* EXERCISE REQUIREMENTS *
Nothing outside the range is wanted. Repeat exactly the lines below from the one with "Lemma failure_less_asym a" through the one with "names has a".

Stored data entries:

- - - - -

(* ===== verification/GitExport.v ===== *)
(** Delivering an export or a deletion to a Git remote: request validation
    ([src/internal/sink/git/validate.go], [validation/git.go]), the fingerprint
    tracker ([fingerprint.go]), claims on a merge target ([prune_target.go]), the
    mirror ([mirror.go]), commits and pushes ([export.go], [sync_remote.go]) and
    the go-git side of [delete.go].

    A repository is its branches, the branch its HEAD names, the index and the
    working tree; a commit carries its history. A write that fails half-way is
    reported as one that wrote nothing. What go-git does is the class [GoGit], and [GoGitLaws]
    states the behaviour its documentation promises; the argument [n] of an
    operation counts its attempts, so that a transport failure may go away. The
    authentication and the address guard run before all of this. *)

From S2P Require Import Prelude GoStrings GoPath Json Envelope Errors GoTemplate ObjectPath GitTree GoRegexp GitErrors.

(** * Validation *)

Definition SchemeFile : string := "file".
Definition gitDefaultBranch : string := "main".
Definition defaultObjectKey : string := "inventory/latest.json".

(** [net/url]: the scheme, the path and the fragment, and the text of the URL
    without its user information, without and with its fragment. *)
Record URL := mkURL {
  url_Scheme : string;
  url_Path : string;
  url_Fragment : string;
}.

Class UrlApi := {
  url_parse : string → option URL;
  url_text : string → bool → string; (* [String()] of a parsed text, user dropped; [true] keeps the fragment *)
}.

Inductive git_error :=
  | NoFiles
  | EmptyPayload (p : string)
  | BadObjectPath (e : path_error)
  | PruneRejected (e : prune_error)
  | DuplicatePath (p : string)
  | InvalidEndpoint
  | BadCloneURL (why : string)
  | BadRef (ref : string).

Definition ref_char (c : ascii) : bool := is_alnum c || byte_in 65 90 c || one_of ["."; "_"; "/"; "-"]%char c.
Definition ref_first (c : ascii) : bool := is_alnum c || byte_in 65 90 c.

(** [safeGitRefPattern]: anchored, and [$] without flags is the end of the text. *)
Definition safe_ref (s : string) : bool :=
  match s with "" => false | String c s => ref_first c && string_forall ref_char s end.

(** Go: internal/validation/git.go:18-46 [ValidateGitRef] *)
Definition ValidateGitRef (ref : string) : result git_error unit :=
  let ref := trim_space ref in
  if bool_decide (ref = "") || has_prefix "-" ref ||
     (bool_decide (ref = ".") || bool_decide (ref = "..") || contains ref "..") || has_prefix "." ref ||
     (has_suffix "." ref || has_suffix ".lock" ref) || (bool_decide (ref = "@") || contains ref "@{") ||
     has_prefix "refs/" ref || negb (safe_ref ref)
  then Err (BadRef ref) else Ok tt.

(** Go: internal/sink/git/export.go:32-35 [BranchSpec] *)
Record BranchSpec := mkBranchSpec {
  bs_PushBranch : string;
  bs_CloneBranch : string;
}.

(** Go: internal/sink/git/export.go:325-343 [resolveBranches] *)
Definition resolveBranches (defaultBranch : string) (spec : option BranchSpec) : string * string :=
  match spec with
  | None => (defaultBranch, defaultBranch)
  | Some s =>
      let pushBranch := if decide (bs_PushBranch s ≠ "") then bs_PushBranch s else defaultBranch in
      let cloneBranch := if decide (bs_CloneBranch s ≠ "") then bs_CloneBranch s
                         else if decide (bs_PushBranch s ≠ "") then bs_PushBranch s else defaultBranch in
      (cloneBranch, pushBranch)
  end.
(* ===== verification/InventoryReconcile.v ===== *)
(** The reconciler of namespaced inventories around its export pass,
    [src/internal/controller/kollectinventory_controller.go], with the spill gate
    of [export_spill.go], the scope check of inventories and the admission of an
    inventory spec.

    One call of [Reconcile] is a function of the memory the reconcilers share (the
    debounce tracker and the fingerprint memo) and of an environment with one
    field per request to the API server, per read of the clock and per read of the
    store: the store may change between two reads, so each read has its own store
    state. One reading of the clock stands for the timestamps of the conditions. *)

From S2P Require Import Prelude GoStrings Values Store Api Filter Scope Errors Json Envelope FingerprintCache Partition.
From S2P Require Import Intervals Coalesce ExportPass SinkSpec LayoutExport Conditions PassRecord SinkExport TargetReconcile GitErrors Layout Cleanup.
Import Tracker Outcome.

(** * Admission of an inventory spec *)

(** Go: internal/validation/inventory.go:83-99 [validateInventoryFamilySinkRefs] *)
Definition validateInventoryFamilySinkRefs (dns1123 : string → bool) (globalCap : Z) (spec : KollectInventorySpec) : ErrorList :=
  if decide (MaxInventorySinkRefs < TotalInventorySinkRefCount (Some spec)) then [mkFieldError FieldInvalid [Child "spec"]]
  else
    ValidateInventorySinkRefs dns1123 globalCap (inv_SnapshotSinkRefs spec) (Some [Child "spec"; Child "snapshotSinkRefs"]) ++
    ValidateInventorySinkRefs dns1123 globalCap (inv_DatabaseSinkRefs spec) (Some [Child "spec"; Child "databaseSinkRefs"]) ++
    ValidateInventorySinkRefs dns1123 globalCap (inv_EventSinkRefs spec) (Some [Child "spec"; Child "eventSinkRefs"]).

(** Go: internal/validation/inventory.go:56-81 [ValidateInventorySpec] *)
Definition ValidateInventorySpec (dns1123 : string → bool) (globalCap : Z) (spec : option KollectInventorySpec) : ErrorList :=
  match spec with
  | None => []
  | Some spec =>
      validateInventoryFamilySinkRefs dns1123 globalCap spec ++
      ValidateOptionalDurationInterval (inv_ExportMinInterval spec) [Child "spec"; Child "exportMinInterval"] ++
      match inv_MaxExportBytes spec with
      | None => []
      | Some b =>
          if decide (b ≤ 0)%Z then [mkFieldError FieldInvalid [Child "spec"; Child "maxExportBytes"]]
          else if decide (globalCap < b)%Z then [mkFieldError FieldInvalid [Child "spec"; Child "maxExportBytes"]]
          else []
      end
  end.

(** * The object *)

(** Go: api/v1alpha1/kollectinventory_types.go:62-101 [KollectInventoryStatus] *)
Record KollectInventoryStatus := mkInventoryStatus {
  is_Conditions : list Condition;
  is_ObservedGeneration : Z;
  is_ItemCount : nat;
  is_LastExportTime : option Z;
  is_SinkExports : list InventorySinkExportStatus;
}.

(** The object as it is read. *)
Record inventory_obj := mkInventoryObj {
  vo_Namespace : string;
  vo_Name : string;
  vo_UID : string;
  vo_Generation : Z;
  vo_Annotations : gmap string string;
  vo_Finalizers : list string;
  vo_Deleting : bool;
  vo_Spec : KollectInventorySpec;
  vo_Status : KollectInventoryStatus;
}.

Definition set_is_conditions (cs : list Condition) (s : KollectInventoryStatus) : KollectInventoryStatus :=
  mkInventoryStatus cs (is_ObservedGeneration s) (is_ItemCount s) (is_LastExportTime s) (is_SinkExports s).

Definition set_is_exports (exports : list InventorySinkExportStatus) (s : KollectInventoryStatus) : KollectInventoryStatus :=
  mkInventoryStatus (is_Conditions s) (is_ObservedGeneration s) (is_ItemCount s) (is_LastExportTime s) exports.

Definition inventoryCleanupFinalizer : string := "kollect.dev/inventory-cleanup".
Definition AnnotationRequestedAt : string := "kollect.dev/requestedAt".
Definition ExportShardWarnRows : nat := 1800.

Definition scopeReasonSinkDenied : string := "ScopeSinkDenied".
Definition spillReasonPayloadTooLarge : string := "PayloadTooLarge".
Definition conditionExportShardWarn : string := "ExportShardWarning".
Definition reasonExportShardWarn : string := "ApproachingExportCap".

(** * The environment of a reconcile *)

(** The reads of the store, in the order of the code. *)
Inductive store_read := ReadCount | ReadVersion | ReadCompute | ReadItems | ReadMarshal | ReadRecount.

(** The answers to the requests of one reconcile, and its readings of the clock.
    [ie_sink_type] is what [loadClusterInventorySink] answers to the spill gate;
    [ie_resolve_preview] and [ie_resolve] are the lookups of the preview and of
    the pass. *)
Record inv_env := mkInvEnv {
  ie_get : result err inventory_obj;
  ie_update : option err;
  ie_status : option err;
  ie_isConflict : err → bool;
  ie_scope : option (list KollectScope);
  ie_scope_preview : option (list KollectScope);
  ie_scope_pass : option (list KollectScope);
  ie_violation : violation → string;
  ie_sink : InventorySinkBinding → sink_answer;
  ie_sink_name : InventorySinkBinding → string;
  ie_sink_type : InventorySinkBinding → result err string;
  ie_store : option (store_read → Store.StoreState);
  ie_maxExportBytesGlobal : Z;
  ie_now : Z;
  ie_now_marshal : Z;
  ie_now_preview : Z;
  ie_now_pass : Z;
  ie_clock : nat → nat → Z;
  ie_resolve_preview : nat → result err ResolvedSink;
  ie_resolve : nat → result err ResolvedSink;
  ie_write : nat → nat → result err (list string);
  ie_exportTime : nat → Z;
  ie_schedule : list sinkJob → list sinkJob;
  ie_part_err : partition_error → err;
  ie_envelope_err : envelope_error → err;
}.
Definition one_fails : rollup_env :=
  let e := env two in
  mkRollupEnv (qe_get e) (qe_update e) (qe_status e) (qe_isConflict e) (qe_namespaces e) (qe_targets e) (qe_selector_err e) (Some [])
    (qe_scope_err e) (qe_violation e) (qe_scope_floor e) (qe_sink e) (qe_sink_name e) (qe_sink_type e) (qe_engine e) (qe_store e)
    (qe_maxExportBytesGlobal e) (qe_now e) (qe_now_marshal e) (qe_now_pass e) (qe_clock e) (qe_resolve e)
    (λ n _, if bool_decide (n = 1) then Err (Leaf 9 "https://user:pw@host refused") else Ok ["inventory/inv.json"]) (qe_exportTime e)
    (qe_part_err e) (qe_envelope_err e).

Definition hidden_message (r : rollup_outcome) : option bool :=
  s ← ro_Saved r; c ← find (cs_Conditions s) conditionDegraded; Some (bool_decide (cond_Message c = "hidden")).

Example partial_failure_unredacted :
  hidden_message (reconcile one_fails (ro_Tracker (reconcile one_fails ∅))) = Some false.
Proof. vm_compute. reflexivity. Qed.
End RollupDemo.
(** A sequence of exports that reported success. *)
Inductive exported `{SnapshotTable T} : T → list export_event → T → Prop :=
  | exported_nil t : exported t [] t
  | exported_snoc t evs t1 ev t2 :
      exported t evs t1 → tbl_exports (ev_scope ev) (ev_items ev) (ev_at ev) t1 t2 → exported t (evs ++ [ev]) t2.

(** The latest export of an inventory from a cluster. *)
Definition last_export (sc : exportScope) (evs : list export_event) : option export_event :=
  last (filter (λ ev, ev_scope ev = sc) evs).

(** The rows are those of the latest snapshots, and no others. *)
Definition holds_last (evs : list export_event) (rows : list db_row) : Prop :=
  ∀ r, r ∈ rows ↔ ∃ ev snapshot,
    last_export (scope_of r) evs = Some ev ∧ snapshot_rows (ev_scope ev) (ev_at ev) (ev_items ev) = Some snapshot ∧ r ∈ snapshot.

(** Clusters that share an inventory's name do not share objects. *)
Definition own_objects (evs : list export_event) : Prop :=
  ∀ e1 e2, e1 ∈ evs → e2 ∈ evs →
    sc_inventoryNamespace (ev_scope e1) = sc_inventoryNamespace (ev_scope e2) →
    sc_inventoryName (ev_scope e1) = sc_inventoryName (ev_scope e2) → sc_cluster (ev_scope e1) ≠ sc_cluster (ev_scope e2) →
    ∀ id, id ∈ item_id <$> ev_items e1 → id ∉ item_id <$> ev_items e2.

Lemma last_export_snoc sc evs ev :
  last_export sc (evs ++ [ev]) = if decide (ev_scope ev = sc) then Some ev else last_export sc evs.
Proof.
  unfold last_export. rewrite filter_app. case_decide as Hd.
  - rewrite filter_cons_True by done. by rewrite filter_nil, last_snoc.
  - rewrite filter_cons_False by done. by rewrite filter_nil, List.app_nil_r.
Qed.
Lemma run_all_spec all profiles targets st :
  let st' := foldl (run_one profiles) st targets in
  targets ⊆ all → sound all profiles st →
  extends st st' ∧ sound all profiles st' ∧
  (SkippedTargets st'.1 = [] → RunErrors st'.1 = [] → ∀ target, target ∈ targets →
     ∃ profile, profiles !! target_ProfileRef (target_Spec target) = Some profile ∧
       covered st'.2 (ExtractionFailures st'.1) target profile).
Proof.
  intros st' Hsub Hsound. subst st'. revert st Hsub Hsound.
  induction targets as [|t targets IH]; intros st Hsub Hsound; cbn [foldl].
  { split_and!; [done..|]. by intros _ _ t ?%not_elem_of_nil. }
  assert (extends st (run_one profiles st t) ∧ sound all profiles (run_one profiles st t) ∧
    (SkippedTargets (run_one profiles st t).1 = [] → RunErrors (run_one profiles st t).1 = [] →
     ∃ profile, profiles !! target_ProfileRef (target_Spec t) = Some profile ∧
       covered (run_one profiles st t).2 (ExtractionFailures (run_one profiles st t).1) t profile)) as (Hext & Hs & Hc).
  { unfold run_one. destruct (profiles !! _) as [profile|] eqn:Hp.
    - destruct (runTarget_spec all profiles profile t st) as (? & ? & ?); [set_solver|done..|]. split_and!; [done..|eauto].
    - split_and!; [| |by intros [_ ?]%app_nil].
      + split; cbn; [done..| |done|done|done]. by intros [_ ?]%app_nil.
      + intros k item Hk. by apply Hsound in Hk. }
  destruct (IH (run_one profiles st t)) as (Hext' & Hs' & Hall); [set_solver|done|].
  split_and!; [by etrans|done|]. intros Hsk Her target [->|Ht]%elem_of_cons; [|by apply Hall].
  destruct Hc as (profile & Hp & Hcov); [by eapply ext_skipped|by eapply ext_errors|].
  exists profile. split; [done|]. by eapply covered_mono.
Qed.

Lemma insert_failure_perm f l : insert_failure f l ≡ₚ f :: l.
Proof.
  induction l as [|g l IH]; [done|]. cbn [insert_failure]. destruct (failure_less g f); [|done].
  rewrite IH. apply Permutation_swap.
Qed.

Lemma sortExtractionFailures_perm l : sortExtractionFailures l ≡ₚ l.
Proof. induction l as [|f l IH]; [done|]. cbn. by rewrite insert_failure_perm, IH. Qed.

Lemma ltb_asym s t : String.ltb s t = true → String.ltb t s = false.
Proof. unfold String.ltb. rewrite (String.compare_antisym s t). by destruct (String.compare t s). Qed.

Lemma failure_less_asym a b : failure_less a b = true → failure_less b a = false.
Proof.
  unfold failure_less. repeat case_decide; try congruence; apply ltb_asym.
Qed.

Lemma sortExtractionFailures_sorted l : Sorted (λ a b, failure_less b a = false) (sortExtractionFailures l).
Proof.
  induction l as [|f l IH]; [constructor|]. cbn. fold (sortExtractionFailures l). revert IH.
  generalize (sortExtractionFailures l). clear l. intros l Hl. induction Hl as [|g l Hl IH Hh]; cbn [insert_failure].
  { by repeat constructor. }
  destruct (failure_less g f) eqn:Hlt; [|constructor; [by constructor|]; by constructor]. constructor; [done|].
  destruct Hh as [|h l Hh]; cbn [insert_failure]; [constructor; by apply failure_less_asym|].
  destruct (failure_less h f); constructor; [done|by apply failure_less_asym].
Qed.
(** A context was collected whole and handed over: every target's profile was
    found, all its namespaces were listed, every object listed under one of its
    names has a row, and the rows went to the sink or into a record. *)
Definition context_complete (loaded : LoadResult) (spec : SinkConfig) (scrubKeys : list string) (dryRun : bool)
    (records : list StdoutRecord) (contextName : string) : Prop :=
  ∃ (cluster : ClusterApi) res r,
    connect contextName = Ok cluster ∧
    Run msg (Profiles loaded) (Targets loaded) (NewRunnerWithMapper scrubKeys) = (res, r) ∧
    ∀ target, target ∈ Targets loaded →
      (∃ profile, profile ∈ Profiles loaded ∧ profile_Name profile = target_ProfileRef (target_Spec target) ∧
         covered msg r [] target profile) ∧
      (if IsStdoutSink spec then recorded (run_store r) spec contextName records target
       else dryRun = false → delivered (run_store r) spec contextName target).

Lemma context_complete_mono loaded spec scrubKeys dryRun records records' ctx :
  records ⊆ records' → context_complete loaded spec scrubKeys dryRun records ctx →
  context_complete loaded spec scrubKeys dryRun records' ctx.
Proof.
  intros Hsub (cluster & res & r & Hc & Hr & Hall). exists cluster, res, r. split_and!; [done..|].
  intros target Ht. destruct (Hall target Ht) as [Hp Hd]. split; [done|]. destruct (IsStdoutSink spec); [|done].
  destruct Hd as (payload & env & ? & ? & ?). exists payload, env. auto.
Qed.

- - - - -

* TASK ANSWER *
Lemma failure_less_asym a b : failure_less a b = true → failure_less b a = false.
Proof.
  unfold failure_less. repeat case_decide; try congruence; apply ltb_asym.
Qed.

Lemma sortExtractionFailures_sorted l : Sorted (λ a b, failure_less b a = false) (sortExtractionFailures l).
Proof.
  induction l as [|f l IH]; [constructor|]. cbn. fold (sortExtractionFailures l). revert IH.
  generalize (sortExtractionFailures l). clear l. intros l Hl. induction Hl as [|g l Hl IH Hh]; cbn [insert_failure].
  { by repeat constructor. }
  destruct (failure_less g f) eqn:Hlt; [|constructor; [by constructor|]; by constructor]. constructor; [done|].
  destruct Hh as [|h l Hh]; cbn [insert_failure]; [constructor; by apply failure_less_asym|].
  destruct (failure_less h f); constructor; [done|by apply failure_less_asym].
Qed.
(** A context was collected whole and handed over: every target's profile was
    found, all its namespaces were listed, every object listed under one of its
    names has a row, and the rows went to the sink or into a record. *)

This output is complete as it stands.